(** An operation grows the chain of the entity it names by nothing or one event. *)
Lemma view_grows l l' k : chain_sound k l → chain_sound k l' → l `prefix_of` l' → ∀ st terms, view_of l = Some (st, terms) → ∃ st', view_of l' = Some (st', terms) ∧ (st = es_revoked → st' = es_revoked).
Proof.
  intros Hl Hl' Hp st terms. destruct Hl as [p _|p r _ _]; cbn [view_of]; intros [= <- <-].
  - destruct Hl' as [p' _|p' r' _ _]; cbn [view_of]; apply prefix_cons_inv_1 in Hp as <-; by eexists.
  - destruct Hl' as [p' _|p' r' _ _].
    + apply prefix_length in Hp. cbn in Hp. lia.
    + cbn [view_of]. apply prefix_cons_inv_1 in Hp as <-. by eexists.
Qed.
Lemma view_history os s org k id st terms : sound s → view s org k id = Some (st, terms) →
  ∃ st', view (store_history os s) org k id = Some (st', terms) ∧ (st = es_revoked → st' = es_revoked).
Proof.
  intros Hs Hv. destruct (history_sound os s Hs) as [Hs' Hx]. unfold view, loadChain in *. destruct (map_get _ (ks_chains s)) as [l|] eqn:El; [|done]. destruct (Hx _ _ El) as (l'&El'&Hp). rewrite El'.
  apply (view_grows l l' (chainKey org k id)); [by apply Hs|by apply Hs'|done|done].
Qed.
Lemma view_read s org k id x st terms : sound s → view s org k id = Some (st, terms) → assertOpen s = Ok () → requireKernelAuthorityReadAccess x org = Ok () →
  ∃ rec, getRecord x org k id s = Ok (Some rec) ∧ kr_status rec = st ∧ kr_payload rec = terms.
Proof.
  intros Hs Hv Ho Hx. unfold getRecord. rewrite Ho, Hx. cbn [result_bind]. unfold view in Hv. destruct (sound_chain s org k id Hs) as [El|Hl]; [by rewrite El in Hv|].
  destruct (reconstruct_sound _ _ Hl) as (rec&Er&Ev). rewrite Ev in Hv. injection Hv as <- <-. exists rec. split; [|done]. destruct (loadChain org k id s) eqn:El; [inversion Hl|]. by rewrite Er.
Qed.

(** ** One actor per external subject *)

Definition subjects_bound s : Prop := ∀ k p l x, map_get k (ks_chains s) = Some (p :: l) → ue_entityKind (kv_unsigned p) = ek_actor → readExternalSubject (ue_payload (kv_unsigned p)) = Some x →
  map_get (externalSubjectKey (ue_organizationId (kv_unsigned p)) x) (ks_externalSubjects s) = Some (ue_entityId (kv_unsigned p)).
Lemma append_first i (a : KernelAuthorityAppendState) n prev d : decideKernelAuthorityAppend i a = Ok (Append n prev d) → ai_eventType i = KernelAuthorityEntityProvisioned →
  sa_existingEvents a = [] ∧ sa_conflictingExternalSubjectActorId a = None.
Proof.
  unfold decideKernelAuthorityAppend. intros (current&Ec&E)%result_bind_Ok Et. assert (decide_append i a current = Ok (Append n prev d)) as E'.
  { destruct (ai_idempotencyKey i); [|done]. destruct (sa_idempotencyClaim a); [|done]. destruct (bool_decide _); [|done]. by destruct current. }
  unfold decide_append in E'. rewrite Et in E'. destruct current as [rec|].
  - destruct (negb _); [|done]. by destruct (str_eqb _ _).
  - split; [|by destruct (sa_conflictingExternalSubjectActorId a)]. destruct (sa_existingEvents a) as [|e l]; [done|]. by destruct (reconstructKernelAuthorityRecord (e :: l) None).
Qed.
Lemma append_bound x i s : subjects_bound s → subjects_bound (appendEvent opts x i s).2.
Proof.
  intros Hb. unfold appendEvent. destruct (append_decision x i s) as [[op [rec d|n prev d]]|e] eqn:Ed; [exact Hb| |exact Hb]. cbn [snd].
  unfold append_decision in Ed. apply result_bind_Ok in Ed as (?&_&Ed). apply result_bind_Ok in Ed as (op'&_&Ed). apply result_bind_Ok in Ed as (?&_&Ed). apply result_bind_Ok in Ed as (d'&Ed&[= -> ->]).
  set (e := new_event opts i op n prev (ks_calls s)). change (sa_existingEvents (append_state i s)) with (chain_of i s) in *.
  assert (declared_subject i = None ∨ ai_eventType i = KernelAuthorityEntityProvisioned) as Hd by (unfold declared_subject; destruct (ai_eventType i); [by right|left; by rewrite andb_false_r]).
  assert (∀ k v, map_get k (ks_externalSubjects s) = Some v → map_get k (ks_externalSubjects (append_to i (chain_of i s ++ [e]) s)) = Some v) as Hkeep.
  { intros k v Hk. unfold append_to. cbn [ks_externalSubjects]. destruct Hd as [->|Hp]; [done|]. destruct (append_first _ _ _ _ _ Ed Hp) as [_ Hc]. cbn [append_state sa_conflictingExternalSubjectActorId] in Hc.
    destruct (declared_subject i) as [y|]; [|done]. rewrite map_get_set. destruct (str_eqb _ k) eqn:Ek; [|done]. apply str_eqb_eq in Ek as <-. cbn [mbind option_bind] in Hc. rewrite Hk in Hc.
    destruct (str_eqb v (ai_entityId i)) eqn:Ev; [|done]. by apply str_eqb_eq in Ev as ->. }
  intros k p l y. unfold append_to at 1. cbn [ks_chains]. rewrite map_get_set. destruct (str_eqb _ k) eqn:Ek; [|intros Hl Hk Hy; apply Hkeep; by eapply Hb].
  intros [= El] Hk Hy. destruct (chain_of i s) as [|p0 l0] eqn:Ech; cbn [app] in El.
  - injection El as <- <-. cbn [e new_event buildKernelAuthorityEvent kv_unsigned ue_entityKind ue_payload ue_organizationId ue_entityId] in *. assert (ai_eventType i = KernelAuthorityEntityProvisioned) as Hp.
    { destruct (ai_eventType i) eqn:Et; [done|]. unfold decideKernelAuthorityAppend in Ed. change (sa_existingEvents (append_state i s)) with (chain_of i s) in Ed. rewrite Ech in Ed. cbn [result_bind] in Ed.
      unfold decide_append in Ed. rewrite Et in Ed. destruct (ai_idempotencyKey i); [|done]. destruct (sa_idempotencyClaim _); [|done]. by destruct (bool_decide _). }
    unfold append_to, declared_subject. cbn [ks_externalSubjects]. rewrite Hk, Hp, !bool_decide_eq_true_2 by done. cbn [andb]. rewrite Hy. apply map_get_set_eq.
  - injection El as <- <-. apply Hkeep. unfold chain_of, loadChain in Ech. fold (key_of i) in Ech, Ek. apply str_eqb_eq in Ek as <-. destruct (map_get (key_of i) (ks_chains s)) as [l1|] eqn:Em; [|done].
    cbn in Ech. subst l1. by eapply Hb.
Qed.
Lemma history_bound os s : subjects_bound s → subjects_bound (store_history os s).
Proof. revert s. induction os as [|o os IH]; intros s Hs; [done|]. apply IH. destruct o as [x i|]; [by apply append_bound|exact Hs]. Qed.

(** ** Tampering *)

(** The same event, up to the order in which its payload is written. *)
Definition same_unsigned (a b : UnsignedEvent) : Prop :=
  ue_eventId a = ue_eventId b ∧ ue_organizationId a = ue_organizationId b ∧ ue_entityKind a = ue_entityKind b ∧ ue_entityId a = ue_entityId b ∧ ue_eventType a = ue_eventType b ∧
  ue_sequence a = ue_sequence b ∧ normal (ue_payload a) = normal (ue_payload b) ∧ ue_provisionedBy a = ue_provisionedBy b ∧ ue_occurredAt a = ue_occurredAt b ∧ ue_persistedAt a = ue_persistedAt b ∧
  ue_previousEventDigest a = ue_previousEventDigest b.
Lemma event_type_name_inj t t' : event_type_name t = event_type_name t' → t = t'.
Proof. by destruct t, t'. Qed.
Lemma unsigned_json_inj a b : normal (unsigned_json a) = normal (unsigned_json b) → same_unsigned a b.
Proof.
  intros E. unfold unsigned_json in E. unfold same_unsigned. split; [field @same_text E "eventId"|]. split; [field @same_text E "organizationId"|].
  split; [apply kind_name_inj; field @same_text E "entityKind"|]. split; [field @same_text E "entityId"|]. split; [apply event_type_name_inj; field @same_text E "eventType"|].
  split; [assert (normal (JNo (ue_sequence a)) = normal (JNo (ue_sequence b))) as F by (field @same_value E "sequence"); by injection F|]. split; [field @same_value E "payload"|].
  split; [field @same_text E "provisionedBy"|]. split; [field @same_text E "occurredAt"|]. split; [field @same_text E "persistedAt"|field @same_option E "previousEventDigest"].
Qed.
(** No two of these events are serialized differently and share a digest. *)
Definition digests_distinguish (l l' : list KernelAuthorityEvent) : Prop := ∀ e e', e ∈ l → e' ∈ l' →
  computeKernelAuthorityEventDigest (kv_unsigned e) = computeKernelAuthorityEventDigest (kv_unsigned e') → canonicalSerialize (unsigned_json (kv_unsigned e)) = canonicalSerialize (unsigned_json (kv_unsigned e')).
Fixpoint links (prev : option string) (l : list KernelAuthorityEvent) : Prop :=
  match l with [] => True | e :: l => ue_previousEventDigest (kv_unsigned e) = prev ∧ signed e ∧ links (Some (kv_eventDigest e)) l end.
Lemma links_snoc prev l e : links prev (l ++ [e]) ↔ links prev l ∧ ue_previousEventDigest (kv_unsigned e) = (match last l with Some x => Some (kv_eventDigest x) | None => prev end) ∧ signed e.
Proof.
  revert prev. induction l as [|x l IH]; intros prev; cbn [app links]; [cbn; tauto|]. rewrite IH. destruct l as [|y l]; [cbn; tauto|]. rewrite last_cons_cons. destruct (last (y :: l)) eqn:E; [tauto|]. by apply last_None in E.
Qed.
Lemma replay_links n prev st l st' : replay_chain n prev st l = Ok st' → links prev l.
Proof.
  revert n prev st. induction l as [|e l IH]; intros n prev st; [done|]. cbn [replay_chain links]. destruct (_ =? _); [|done]. destruct (bool_decide _) eqn:E1; [|done]. destruct (str_eqb _ _) eqn:E2; [|done].
  intros E%IH. apply bool_decide_eq_true in E1. apply str_eqb_eq in E2. done.
Qed.
Lemma links_determined l l' : links None l → links None l' → digests_distinguish l l' → kv_eventDigest <$> last l = kv_eventDigest <$> last l' →
  Forall2 (λ e e', same_unsigned (kv_unsigned e) (kv_unsigned e') ∧ kv_eventDigest e = kv_eventDigest e') l l'.
Proof.
  revert l'. induction l as [|x l IH] using rev_ind; intros l' Hl Hl' Hd Hh; destruct l' as [|y l' _] using rev_ind; rewrite ?last_snoc in Hh; [done|done|done|].
  injection Hh as Hh. apply links_snoc in Hl as (Hl&Hpx&Hx), Hl' as (Hl'&Hpy&Hy). assert (same_unsigned (kv_unsigned x) (kv_unsigned y)) as Exy.
  { apply unsigned_json_inj, stableStringify_inj; [done|done|]. apply (Hd x y); [set_solver|set_solver|]. by rewrite <-Hx, <-Hy. }
  apply Forall2_app; [|by apply Forall2_cons_2; [split|apply Forall2_nil_2]]. apply IH; [done|done| |].
  - intros a b Ha Hb. apply Hd; set_solver.
  - destruct Exy as (_&_&_&_&_&_&_&_&_&_&Ep). rewrite Hpx, Hpy in Ep. destruct (last l), (last l'); cbn; congruence.
Qed.
Lemma reconstruct_head l head rec : reconstructKernelAuthorityRecord l (Some head) = Ok rec → links None l ∧ kv_eventDigest <$> last l = Some (hd_latestEventDigest head).
Proof.
  unfold reconstructKernelAuthorityRecord. destruct l as [|e l]; [done|]. destruct (last (e :: l)) as [latest|] eqn:El; [|done]. destruct (bool_decide _); [|done].
  intros (st&Er&E)%result_bind_Ok. destruct (at_head (Some head) latest) eqn:Eh; [|done]. cbn [at_head] in Eh. apply andb_true_iff in Eh as [_ Eh%str_eqb_eq]. split; [by eapply replay_links|]. cbn. by rewrite Eh.
Qed.
Definition same_events : list KernelAuthorityEvent → list KernelAuthorityEvent → Prop := Forall2 (λ e e', same_unsigned (kv_unsigned e) (kv_unsigned e') ∧ kv_eventDigest e = kv_eventDigest e').
Lemma replay_same l l' : same_events l l' → ∀ n prev prev' st st' a b, cs_status st = cs_status st' → replay_chain n prev st l = Ok a → replay_chain n prev' st' l' = Ok b → cs_status a = cs_status b.
Proof.
  induction 1 as [|e e' l l' [He _] _ IH]; intros n prev prev' st st' a b Hst; cbn [replay_chain]; [by intros [= <-] [= <-]|].
  do 2 (destruct (_ =? _); [|done]; destruct (bool_decide _); [|done]; destruct (str_eqb _ _); [|done]; intros Ea; revert Ea). intros Ea Eb. eapply IH; [|exact Ea|exact Eb].
  unfold apply_event. destruct He as (_&_&_&_&->&_). by destruct (ue_eventType (kv_unsigned e')).
Qed.
Lemma reconstruct_same l l' head rec rec' : same_events l l' → reconstructKernelAuthorityRecord l head = Ok rec → reconstructKernelAuthorityRecord l' head = Ok rec' →
  kr_organizationId rec = kr_organizationId rec' ∧ kr_entityKind rec = kr_entityKind rec' ∧ kr_entityId rec = kr_entityId rec' ∧ kr_status rec = kr_status rec' ∧
  normal (kr_payload rec) = normal (kr_payload rec').
Proof.
  intros Hs. unfold reconstructKernelAuthorityRecord. destruct Hs as [|e e' l l' He Hs]; [done|]. destruct (last (e :: l)); [|done]. destruct (bool_decide _); [|done]. intros (st&Er&E)%result_bind_Ok.
  destruct (last (e' :: l')); [|done]. destruct (bool_decide _); [|done]. intros (st'&Er'&E')%result_bind_Ok. destruct (at_head _ _); [|done]. destruct (at_head _ _); [|done]. injection E as <-. injection E' as <-.
  pose proof He as [(_&H1&H2&H3&_&_&H4&_) _]. split_and!; try done. cbn [build_record kr_status]. by eapply (replay_same (e :: l) (e' :: l')); [by constructor| |exact Er|exact Er'].
Qed.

→ **What is expected**: Return every line from the entries that holds the string "appendEvent".

→ **Answer below**:
Lemma append_bound x i s : subjects_bound s → subjects_bound (appendEvent opts x i s).2.
  intros Hb. unfold appendEvent. destruct (append_decision x i s) as [[op [rec d|n prev d]]|e] eqn:Ed; [exact Hb| |exact Hb]. cbn [snd].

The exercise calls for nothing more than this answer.